» Work to be completed
From the line with "locator ← rd Decoder_bytes;" to the line with "shard_count ← rd Decoder_u32;", retype every line exactly, including those two, and leave out the rest of the data below.

» Input records
Definition decode_holder : WM LockHolder :=
  identity ← rd (fun d => Decoder_versioned d 1);
  _ ← wire_finished;
  '(client, cookie) ← inside identity.2
    (_ ← throw_if (negb (identity.1 =? 1)) Malformed;
     entity ← rd Decoder_u8;
     _ ← throw_if (negb (entity =? ENTITY_CLIENT)) Malformed;
     client ← rd Decoder_i64;
     cookie ← strict_string;
     _ ← wire_finished;
     left_ ← remaining;
     _ ← throw_if ((client <? 0) || negb (left_ =? 0)) Malformed;
     mret (client, cookie));
  info ← rd (fun d => Decoder_versioned d 1);
  _ ← wire_finished;
  '(expiration, address, description) ← inside info.2
    (_ ← throw_if (negb (info.1 =? 1)) Malformed;
     secs ← rd Decoder_u32;
     nanos ← rd Decoder_u32;
     _ ← throw_if (1000000000 <=? nanos) Malformed;
     address ← EntityAddr_decode;
     description ← strict_string;
     _ ← wire_exact;
     mret (mkUTime secs nanos, address, description));
  client ← lift (ok_or (try_u 64 client) Malformed);
  mret (mkLockHolder client cookie (endpoint_text address) description expiration).

Definition decode_info (data : list byte) (max_bytes max_holders : Z) : result WireError LockInfo :=
  fst <$>
    (outer ← rd (fun d => Decoder_versioned d 1);
     _ ← wire_finished;
     _ ← throw_if (negb (outer.1 =? 1)) (UnsupportedVersion 1 outer.1);
     inside outer.2
       (count ← wire_count max_holders 13;
        holders ← repeat_read (Z.to_nat count) decode_holder;
        lock_type ← rd Decoder_u8;
        tag ← strict_string;
        _ ← wire_finished;
        left_ ← remaining;
        _ ← throw_if (negb (left_ =? 0)
              || negb ((lock_type =? 0) || (lock_type =? LOCK_EXCLUSIVE) || (lock_type =? LOCK_SHARED))
              || ((lock_type =? 0) && negb (zlen holders =? 0))) Malformed;
        mret (mkLockInfo holders lock_type tag))) (Decoder_new data max_bytes).

(** ** Replies from anywhere *)

Lemma wire_count_bound maximum bytes d n d' :
  wire_count maximum bytes d = Ok (n, d') -> 0 <= n <= maximum.
Proof.
  unfold wire_count. intros H. dm_inv. bool_prop.
  repeat match goal with R : Decoder_u32 _ = _ |- _ => apply Decoder_uint_nonneg in R end. lia.
Qed.

(** A holder the client accepts. *)
Record holder_ok (h : LockHolder) : Prop := {
  holder_client : in_u 63 (lh_client h);
  holder_cookie : from_utf8_lossy (lh_cookie h) = lh_cookie h;
  holder_description : from_utf8_lossy (lh_description h) = lh_description h;
  holder_expiration : 0 <= seconds (lh_expiration h) /\ 0 <= nanoseconds (lh_expiration h) < 1000000000
}.

Lemma strict_string_inv d s d' : strict_string d = Ok (s, d') -> from_utf8_lossy s = s.
Proof.
  unfold strict_string. intros H. dm_inv. apply lift_inv in H as [H _]. apply ok_or_inv in H.
  unfold from_utf8 in H. case_bool_decide; by simplify_eq.
Qed.

Lemma Decoder_i64_range d v d' : Decoder_i64 d = (v, d') -> in_i 64 v.
Proof. unfold Decoder_i64. destruct (Decoder_u64 d) as [u d1]. intros H. simplify_eq. by apply swrap_range. Qed.

Lemma decode_holder_ok d h d' : decode_holder d = Ok (h, d') -> holder_ok h.
Proof.
  unfold decode_holder. intros H. dm_inv.
  repeat match goal with R : inside _ _ _ = Ok _ |- _ => apply inside_inv in R as [_ [? R]] end. dm_inv.
  repeat match goal with R : lift _ _ = Ok _ |- _ => apply lift_inv in R as [R ->] end.
  rename select (ok_or _ _ = Ok _) into Hc. apply ok_or_inv in Hc. apply try_u_inv in Hc as [-> Hc].
  repeat match goal with R : strict_string _ = Ok _ |- _ => apply strict_string_inv in R
                       | R : Decoder_u32 _ = _ |- _ => apply Decoder_uint_nonneg in R
                       | R : Decoder_i64 _ = _ |- _ => apply Decoder_i64_range in R end.
  bool_prop. split; cbn; try done; unfold in_u, in_i in *; lia.
Qed.

(** What the client reports about a lock is consistent: whatever an OSD
    sends, an accepted report has a known lock type, no holder when the object
    is not locked, no more holders than the limit, and every holder has an
    identity of a client, well-formed text and an expiration that is a time. *)
Theorem lock_info_sound bytes max_bytes max_holders info :
  decode_info bytes max_bytes max_holders = Ok info ->
  zlen (li_holders info) <= max_holders /\ Forall holder_ok (li_holders info)
  /\ (li_type info = 0 /\ li_holders info = [] \/ li_type info = LOCK_EXCLUSIVE \/ li_type info = LOCK_SHARED).
Proof.
  unfold decode_info. intros H.
  match type of H with fst <$> ?r = _ => destruct r as [[x d']|] eqn:E; [|done] end. cbn in H. simplify_eq. dm_inv.
  apply inside_inv in E as [_ [d1 E]]. dm_inv. cbn [li_holders li_type].
  rename select (wire_count _ _ _ = _) into Hc. apply wire_count_bound in Hc.
  rename select (repeat_read _ _ _ = _) into Hr. pose proof (repeat_read_length _ _ _ _ _ Hr) as Hl.
  split_and!; [unfold zlen; lia|eapply repeat_read_Forall; [|exact Hr]; apply decode_holder_ok|].
  bool_prop. rename select (_ && _ = false) into Hz.
  destruct (Z.eqb_spec v4 0) as [->|]; cbn in Hz.
  - left. split; [done|]. apply negb_false_iff, Z.eqb_eq in Hz. by apply zlen_0_nil.
  - right. rename select (_ || _ = true) into Ht. cbn in Ht. unfold LOCK_EXCLUSIVE, LOCK_SHARED in *. lia.
Qed.

(** A notification's answers are bounded: the acknowledgments and the
    timeouts the client accepts are together no more than the limit. *)
Theorem notify_result_bounded bytes max_bytes max_entries acknowledged timed_out :
  decode_notify_result bytes max_bytes max_entries = Ok (acknowledged, timed_out) ->
  zlen acknowledged + zlen timed_out <= max_entries.
Proof.
  unfold decode_notify_result. intros H.
  match type of H with fst <$> ?r = _ => destruct r as [[x d']|] eqn:E; [|done] end. cbn in H. simplify_eq. dm_inv.
  repeat match goal with R : repeat_read _ _ _ = _ |- _ => apply repeat_read_length in R
                       | R : wire_count _ _ _ = _ |- _ => apply wire_count_bound in R end.
  unfold zlen, saturating_sub in *. lia.
Qed.

(** ** Witnesses *)

(** One exclusive holder: client 5, cookie "c", at 10.0.0.2:6789. *)
Definition test_holder : list byte :=
  versioned_image 1 1 ([x08] ++ le_bytes 8 5 ++ le_bytes 4 1 ++ [x63])
  ++ versioned_image 1 1 (le_bytes 4 9 ++ le_bytes 4 7 ++
       address_image MONITOR_CLIENT (entity_addr_from_endpoint AT_V2 0 (SA_V4 [x0a; x00; x00; x02] 6789))
       ++ le_bytes 4 0).

Definition test_info : list byte :=
  versioned_image 1 1 (le_bytes 4 1 ++ test_holder ++ [x01] ++ le_bytes 4 1 ++ [x74]).

Lemma lock_info_sound_witness :
  let info := mkLockInfo [mkLockHolder 5 [x63] (list_byte_of_string "10.0.0.2:6789") [] (mkUTime 9 7)] 1 [x74] in
  zlen (li_holders info) <= 4 /\ Forall holder_ok (li_holders info)
  /\ (li_type info = 0 /\ li_holders info = [] \/ li_type info = LOCK_EXCLUSIVE \/ li_type info = LOCK_SHARED).
Proof. apply (lock_info_sound test_info 256 4). vm_compute. reflexivity. Defined.

Lemma notify_result_bounded_witness :
  zlen [mkAcknowledgment 5 7 [x61]] + zlen [mkWatchTimeout 6 8] <= 2.
Proof.
  apply (notify_result_bounded
    (le_bytes 4 1 ++ le_bytes 8 5 ++ le_bytes 8 7 ++ le_bytes 4 1 ++ [x61]
     ++ le_bytes 4 1 ++ le_bytes 8 6 ++ le_bytes 8 8) 256 2). vm_compute. reflexivity.
Defined.
(* ===== verification/OsdCommand.v ===== *)
(** * Commands to an OSD, inconsistent objects and enumeration requests

    Models [src/src/osd/command.rs], [src/src/osd/inconsistent.rs] and the
    request of [src/src/osd/enumeration.rs]; its pages are in [Backoff.v]. *)

From S2P Require Import Prelude Codec Message Frame Address Control MapBase Text OsdMap BTree Backoff OsdMessages OsdMetadata OsdWatch.
From Stdlib Require Import ZArith Lia Strings.Byte Strings.String.
From stdpp Require Import base option gmap sorting numbers list.

Open Scope Z_scope.

(** ** Commands *)

Definition MESSAGE_COMMAND : Z := 97.
Definition MESSAGE_COMMAND_REPLY : Z := 98.

Record CommandRequest : Type := mkCommandRequest {
  cq_fsid : list byte;
  cq_transaction_id : Z;
  cq_command : list (list byte);
  cq_input : list byte
}.

Record OsdCommandReply : Type := mkOsdCommandReply {
  oc_transaction_id : Z;
  oc_result : Z;
  oc_status : list byte;
  oc_output : list byte
}.

Inductive CommandError : Type :=
| CE_Wire (e : WireError)
| CE_MalformedReply
| CE_UnsupportedVersion.

Definition encode_command_request (r : CommandRequest) (max_bytes : Z) : result CommandError Message :=
  if (max_bytes =? 0) || (zlen (cq_command r) =? 0) || (max_bytes <? zlen (cq_input r))
  then Err (CE_Wire LimitExceeded)
  else if existsb (fun argument => u32_max <? zlen argument) (cq_command r)
  then Err (CE_Wire LimitExceeded)
  else
    count ← ok_or (try_u 32 (zlen (cq_command r))) (CE_Wire LimitExceeded);
    front ← map_err CE_Wire (Encoder_finish
      (fold_left Encoder_bytes (cq_command r)
         (Encoder_u32 (Encoder_raw (Encoder_new max_bytes) (cq_fsid r)) count)));
    if max_bytes <? Z.min (zlen front + zlen (cq_input r)) u64_max then Err (CE_Wire LimitExceeded)
    else
      front_length ← ok_or (try_u 32 (zlen front)) (CE_Wire LimitExceeded);
      data_length ← ok_or (try_u 32 (zlen (cq_input r))) (CE_Wire LimitExceeded);
      Ok (mkMessage (mkMessageHeader 0 (cq_transaction_id r) MESSAGE_COMMAND 0 1 0 0 0 0 0 0)
            (mkMessageLengths front_length 0 data_length) front [] (cq_input r)).

Definition decode_osd_command_reply (m : Message) (max_bytes : Z) : result CommandError OsdCommandReply :=
  if max_bytes =? 0 then Err (CE_Wire LimitExceeded)
  else if negb (message_type (header m) =? MESSAGE_COMMAND_REPLY) then Err CE_MalformedReply
  else if (version (header m) <? 1) || (1 <? compat_version (header m)) then Err CE_UnsupportedVersion
  else if negb (zlen (middle m) =? 0) then Err CE_MalformedReply
  else if max_bytes <? Z.min (zlen (front m) + zlen (data m)) u64_max then Err (CE_Wire LimitExceeded)
  else
    f ← ok_or (try_u 32 (zlen (front m))) (CE_Wire LimitExceeded);
    d ← ok_or (try_u 32 (zlen (data m))) (CE_Wire LimitExceeded);
    if negb (front_len (lengths m) =? f) || negb (data_len (lengths m) =? d) then Err CE_MalformedReply
    else
      let d := Decoder_new (front m) max_bytes in
      let '(result, d) := Decoder_i32 d in
      let '(status, d) := Decoder_string d in
      if negb (is_ok (Decoder_finish d)) || negb (Decoder_remaining d =? 0) then Err CE_MalformedReply
      else Ok (mkOsdCommandReply (transaction_id (header m)) result status (data m)).

(** ** Placement groups by name *)

(** ['s', 'S', 'p', 'P', '_']. *)
Definition shard_marks : list byte := [x73; x53; x70; x50; x5f].

Definition parse_pg (text : list byte) : result WireError PG :=
  '(position, _) ← ok_or (list_find (fun b => b = dot) text) Malformed;
  if (position =? 0)%nat || (saturating_sub (zlen text) 1 <=? Z.of_nat position) then Err Malformed
  else
    let pool_text := take position text in
    let seed_text := drop (S position) text in
    if existsb (fun b => bool_decide (b ∈ shard_marks)) seed_text then Err Malformed
    else
      pool ← ok_or (parse_i64 pool_text) Malformed;
      pool ← ok_or (try_u 64 pool) Malformed;
      seed ← ok_or (parse_hex_u32 seed_text) Malformed;
      Ok (mkPG pool seed (-1)).

(** ** Enumeration *)

Definition encode_list_operation (cursor : HObject) (count start_epoch max_bytes : Z) : result WireError Operation :=
  if count =? 0 then Err Malformed
  else
    bytes ← Encoder_finish (encode_hobject (Encoder_new max_bytes) cursor);
    Ok (Op_PGNList bytes (ho_hash cursor) count start_epoch).

(** ** Inconsistent objects *)

Record InconsistentObject : Type := mkInconsistentObject {
  io_object : list byte;
  io_namespace : list byte;
  io_locator : list byte;
  io_snapshot : Z;
  io_shards : list Z;
  io_errors : list (list byte)
}.

Definition encode_scrub_list (interval : Z) (start : InconsistentObject) (maximum max_bytes : Z)
    : result WireError Operation :=
  if (maximum =? 0) || (max_bytes =? 0) then Err LimitExceeded
  else
    bytes ← Encoder_finish (Encoder_versioned (Encoder_new max_bytes) 1 1 (fun e =>
      let e := Encoder_u32 e interval in
      let e := Encoder_u32 e 0 in
      let e := Encoder_bytes e (io_object start) in
      let e := Encoder_bytes e (io_namespace start) in
      let e := Encoder_u64 e (io_snapshot start) in
      Encoder_u64 e maximum));
    Ok (Op_ScrubList bytes).

Definition OBJECT_ERROR_NAMES : list (Z * string) :=
  [(Z.shiftl 1 1, "object_info_inconsistency"); (Z.shiftl 1 4, "data_digest_mismatch");
   (Z.shiftl 1 5, "omap_digest_mismatch"); (Z.shiftl 1 6, "size_mismatch");
   (Z.shiftl 1 7, "attr_value_mismatch"); (Z.shiftl 1 8, "attr_name_mismatch");
   (Z.shiftl 1 9, "snapset_inconsistency"); (Z.shiftl 1 10, "hinfo_inconsistency");
   (Z.shiftl 1 11, "size_too_large")]%string.

Definition SHARD_ERROR_NAMES : list (Z * string) :=
  [(Z.shiftl 1 1, "shard_missing"); (Z.shiftl 1 2, "shard_stat_error");
   (Z.shiftl 1 3, "shard_read_error"); (Z.shiftl 1 9, "data_digest_mismatch_info");
   (Z.shiftl 1 10, "omap_digest_mismatch_info"); (Z.shiftl 1 11, "size_mismatch_info");
   (Z.shiftl 1 12, "shard_ec_hash_mismatch"); (Z.shiftl 1 13, "shard_ec_size_mismatch");
   (Z.shiftl 1 14, "info_missing"); (Z.shiftl 1 15, "info_corrupted");
   (Z.shiftl 1 16, "snapset_missing"); (Z.shiftl 1 17, "snapset_corrupted");
   (Z.shiftl 1 18, "object_size_info_mismatch"); (Z.shiftl 1 19, "hinfo_missing");
   (Z.shiftl 1 20, "hinfo_corrupted")]%string.

(** The bits that have a name. *)
Definition known_bits (names : list (Z * string)) : Z := foldr (fun n => Z.lor n.1) 0 names.

(** [bits & !known] at 64 bits; [{unknown:x}] has at most 16 digits. *)
Definition error_names (bits : Z) (names : list (Z * string)) : list (list byte) :=
  let named := (fun n => list_byte_of_string n.2)
                 <$> filter (fun n => Is_true (negb (Z.land bits n.1 =? 0))) names in
  let unknown := Z.ldiff bits (known_bits names) in
  if unknown =? 0 then named else named ++ [list_byte_of_string "unknown_0x" ++ digits 16 16 unknown].

(** [let (version, payload) = decoder.versioned(v); decoder.finish()?], and the
    rejection of every other version. *)
Definition open_only (v : Z) : WM Decoder :=
  vp ← rd (fun d => Decoder_versioned d v);
  _ ← wire_finished;
  _ ← throw_if (negb (vp.1 =? v)) (UnsupportedVersion v vp.1);
  mret vp.2.

(** The state of one shard: its OSD and its errors. *)
Definition read_shard (max_entries : Z) : WM (Z * Z) :=
  shard ← open_only 1;
  osd_id ← inside shard (id ← rd Decoder_i32; _ ← rd Decoder_i8; _ ← wire_exact; mret id);
  info ← open_only 3;
  errors ← inside info
    (errors ← rd Decoder_u64;
     _ ← rd Decoder_bool;
     _ ← (if Z.land errors (Z.shiftl 1 1) =? 0 then
            attributes ← rd Decoder_u32;
            _ ← throw_if (max_entries <? attributes) LimitExceeded;
            _ ← repeat_read (Z.to_nat attributes) (_ ← rd Decoder_bytes; rd Decoder_bytes);
            _ ← rd Decoder_u64;
            _ ← rd Decoder_bool;
            _ ← rd Decoder_u32;
            _ ← rd Decoder_bool;
            _ ← rd Decoder_u32;
            _ ← rd Decoder_bool;
            mret tt
          else mret tt);
     _ ← wire_exact;
     mret errors);
  mret (osd_id, errors).

Definition decode_inconsistent_object (data : list byte) (max_bytes max_entries : Z)
    : result WireError InconsistentObject :=
  fst <$>
    (payload ← open_only 2;
     inside payload
       (object_errors ← rd Decoder_u64;
        inner ← open_only 1;
        '(object, namespace, locator, snapshot) ← inside inner
          (object ← rd Decoder_bytes;
           namespace ← rd Decoder_bytes;
           locator ← rd Decoder_bytes;
           snapshot ← rd Decoder_u64;
           _ ← wire_exact;
           mret (object, namespace, locator, snapshot));
        _ ← rd Decoder_u64;
        shard_count ← rd Decoder_u32;
        _ ← throw_if (max_entries <? shard_count) LimitExceeded;
        shards ← repeat_read (Z.to_nat shard_count) (read_shard max_entries);
        union_errors ← rd Decoder_u64;
        _ ← wire_exact;
        let shard_errors := foldr Z.lor union_errors shards.*2 in
        mret (mkInconsistentObject object namespace locator snapshot
                (merge_sort Z.le shards.*1)
                (merge_sort bytes_le (error_names object_errors OBJECT_ERROR_NAMES
                                      ++ error_names shard_errors SHARD_ERROR_NAMES)))))
    (Decoder_new data max_bytes).

Definition decode_scrub_list (data : list byte) (max_bytes max_entries : Z)
    : result WireError (Z * list InconsistentObject) :=
  if (max_bytes =? 0) || (max_entries =? 0) then Err LimitExceeded
  else
    fst <$>
      (payload ← open_only 1;
       '(interval, objects, rest) ← inside payload
         (interval ← rd Decoder_u32;
          count ← rd Decoder_u32;
          _ ← throw_if (max_entries <? count) LimitExceeded;
          objects ← repeat_read (Z.to_nat count)
            (bytes ← rd Decoder_bytes; lift (decode_inconsistent_object bytes max_bytes max_entries));
          _ ← wire_finished;
          rest ← remaining;
          mret (interval, objects, rest));
       left_ ← remaining;
       _ ← throw_if (negb (rest =? 0) || negb (left_ =? 0)) Malformed;
       mret (interval, objects)) (Decoder_new data max_bytes).

Lemma find_dot text rest :
  dot ∉ text -> list_find (fun b => b = dot) (text ++ dot :: rest) = Some (length text, dot).
Proof.
  induction text as [|b text IH]; intros H; cbn; [done|].
  rewrite decide_False by set_solver. rewrite IH by set_solver. done.
Qed.

(** The name of a placement group, as Ceph prints it. *)
Definition pg_name (pool seed : Z) : list byte := digits 19 10 pool ++ dot :: digits 8 16 seed.

(** Placement groups are addressed by name: for every pool number that a
    Ceph pool can have and every seed, parsing the printed name of the group
    gives the group back. *)
Theorem pg_name_roundtrip pool seed :
  0 <= pool < 2 ^ 63 -> 0 <= seed < 2 ^ 32 -> parse_pg (pg_name pool seed) = Ok (mkPG pool seed (-1)).
Proof.
  intros Hp Hs. pose proof (digits_are_digits 19 10 pool ltac:(lia) ltac:(lia)) as Hpd.
  pose proof (digits_are_digits 8 16 seed ltac:(lia) ltac:(lia)) as Hsd.
  unfold parse_pg, pg_name.
  rewrite find_dot by (eapply digits_avoid; [|exact Hpd|left]; done). rewrite ok_or_Some, bind_Ok.
  rewrite take_app_length, (cons_middle dot), app_assoc, drop_app_length' by (rewrite length_app; cbn; lia).
  pose proof (digits_nonempty 19 10 pool ltac:(lia)) as Hne1.
  pose proof (digits_nonempty 8 16 seed ltac:(lia)) as Hne2.
  assert ((length (digits 19 10 pool) =? 0)%nat
    || (saturating_sub (zlen ((digits 19 10 pool ++ [dot]) ++ digits 8 16 seed)) 1
        <=? Z.of_nat (length (digits 19 10 pool))) = false) as ->.
  { destruct (digits 19 10 pool) as [|a ta]; [done|]. destruct (digits 8 16 seed) as [|c tc]; [done|].
    unfold saturating_sub, zlen. rewrite !length_app. cbn [length Nat.eqb orb]. apply Z.leb_gt. lia. }
  assert (existsb (fun b => bool_decide (b ∈ shard_marks)) (digits 8 16 seed) = false) as ->.
  { apply not_true_iff_false. rewrite existsb_exists. intros (b & Hin & Hb).
    apply bool_decide_eq_true in Hb. apply list_elem_of_In in Hin.
    assert (b ∉ digits 8 16 seed); [|done]. eapply digits_avoid; [|exact Hsd|]; [done|].
    unfold shard_marks in Hb. rewrite !elem_of_cons, elem_of_nil in Hb. destruct_or?; subst; cbn; lia || done. }
  rewrite parse_i64_digits, ok_or_Some, bind_Ok by lia. unfold try_u.
  rewrite (proj2 (Z.leb_le _ _)), (proj2 (Z.ltb_lt _ _)) by lia. cbn [andb]. rewrite ok_or_Some, bind_Ok.
  by rewrite parse_hex_digits, ok_or_Some, bind_Ok by lia.
Qed.

Lemma pg_name_roundtrip_witness : parse_pg (list_byte_of_string "7.1f") = Ok (mkPG 7 31 (-1)).
Proof. apply (pg_name_roundtrip 7 31); lia. Defined.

» Exercise solution
           locator ← rd Decoder_bytes;
           snapshot ← rd Decoder_u64;
           _ ← wire_exact;
           mret (object, namespace, locator, snapshot));
        _ ← rd Decoder_u64;
        shard_count ← rd Decoder_u32;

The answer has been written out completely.